June 9, 2021 — Fewer adults with diabetes in the United States now have well-controlled blood sugar, or blood pressure, than they did 10 years ago, a trend that should be a “wake call,” say the authors of a new study. published today in New England Journal of Medicine

Researchers analyzed data from five large health and nutrition surveys of Americans over the past 20 years, called the National Health and Nutrition Examination Survey.

They aimed to find out how many people with diabetes met the three recommended ABCs of good diabetes control:

  • A1c, a measure of blood sugar control: less than 7%
  • Blood pressure: less than 140/90.
  • Cholesterol (non-HDL cholesterol, or “bad” cholesterol): Less than 130.

From 1999 to 2010, diabetes control was improving, but progress has stalled since then.

In the most recent survey, conducted from 2015 to 2018, only 22% of people with diabetes had all three measures under good control.

‘With regard to the findings, a wake-up call’

“These trends are a wake-up call,” said study lead author Michael Fang, PhD, of the Johns Hopkins Bloomberg School of Public Health in Baltimore.

“They mean that the millions of Americans with diabetes are at higher risk for major complications,” he said in a statement from the university.

Complications of poorly controlled diabetes include leg amputation, kidney disease and heart attack.

The findings are “concerning,” agrees senior study author Elizabeth Selvin, PhD, professor in the Bloomberg School’s Department of Epidemiology.

“There has been a real decline in glycemic control since a decade ago, and overall, only a small proportion of people with diabetes are simultaneously meeting the key goals of glycemic control, blood pressure control, and control of high cholesterol,” she summarized. said in.
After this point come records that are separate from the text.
(** * Account-session and account-mismatch detection of the Picsart/Dropbox plugin

    A shallow embedding of the session code of the repository: the server
    middleware [ensureValidToken] (server/src/middleware/auth.ts), the
    client token bookkeeping of [authApi], the account validators, the
    fetch interceptor, the start-up session restore and the recovery
    handlers of [Layout] and [useAuth]; further, the
    validation helpers of the controllers, the stored sessions of
    [UserService], the axios interceptors, the quick validators, the
    second fetch wrapper and the upscale limits.

    Conventions.
    - JavaScript numbers that hold millisecond timestamps and second
      counts are integers far below 2^53, where double arithmetic is
      exact: they are modelled by [Z].
    - [localStorage] and [sessionStorage] are finite maps from strings to
      strings; [getItem] is the lookup, [null] is [None].
    - A remote call is an oracle that returns a value or throws; the calls
      a function performs, and the events it dispatches, are recorded in
      the order the source performs them.
    - An [async] function runs to its end: no other handler runs between
      two of its [await]s.
    - An event listener installed by a React effect reads the values of
      the render that installed it; its setters write to the store as it
      is when the event arrives. *)

From Stdlib Require Import ZArith Lia Bool List Ascii String.
From Stdlib Require Import Decimal DecimalString DecimalPos.
From stdpp Require Import base option list gmap strings.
Selvin suggests that two large clinical trials published in 2008 may partly explain these disturbing new trends.

The trials found that treating patients with diabetes drugs to reach the target of very low blood sugar did not reduce the risk of outcomes such as heart attack and stroke.

And some people receiving this intensive treatment were more likely to develop dangerously low blood sugar levels (hypoglycemia).

Selvin speculates, “As a result of these trials, what we are seeing is that doctors of people with diabetes may have had little support on glycemic control, with potentially harmful consequences.”

However, many newer, safer diabetes drugs have become available since those trials, he said, although cost is still an issue.

Generic diabetes drugs on the horizon

Researchers analyzed data from 6,653 adults with diabetes who took part in national health surveys conducted between 1999-2002, 2003-2006, 2007-2010, 2011-2014 and 2015-2018.

The percentage of people with good blood sugar control increased from 44% in the first survey to 57% in the 2007–2010 survey and then fell to 51% by the last survey.

Importantly, the proportion of people with good control of all three measures of diabetes care increased from 9% in the first survey to 25% in survey three, but then fell to 22% at the last survey.

The use of other new second-line drugs for blood sugar control (usually given after trying metformin, the first-line treatment for type 2 diabetes) has increased, but is still low, note the researchers.

Many of these new diabetes drugs will become generic and more affordable over the next several years, they hope, which could help halt this trend of worsening diabetes control.

In the meantime, he says, doctors should be prescribing more drugs than guidelines recommend, which are previously used to treat high levels of blood sugar, blood pressure and bad cholesterol.

Only 56% to 60% of patients with diabetes surveyed were receiving metformin, ACE inhibitors, or angiotensin receptor blockers (ARBs) for high blood pressure, or statins for high cholesterol.


sources say

New England Journal of Medicine: “Trends in Diabetes Treatment and Control”

In US Adults, 1999–2018.”

Michael Fang, PhD, postdoctoral fellow, Johns Hopkins Bloomberg School of Public Health, Baltimore.

Elizabeth Selvin, PhD, professor, department of epidemiology, Johns Hopkins Bloomberg School of Public Health.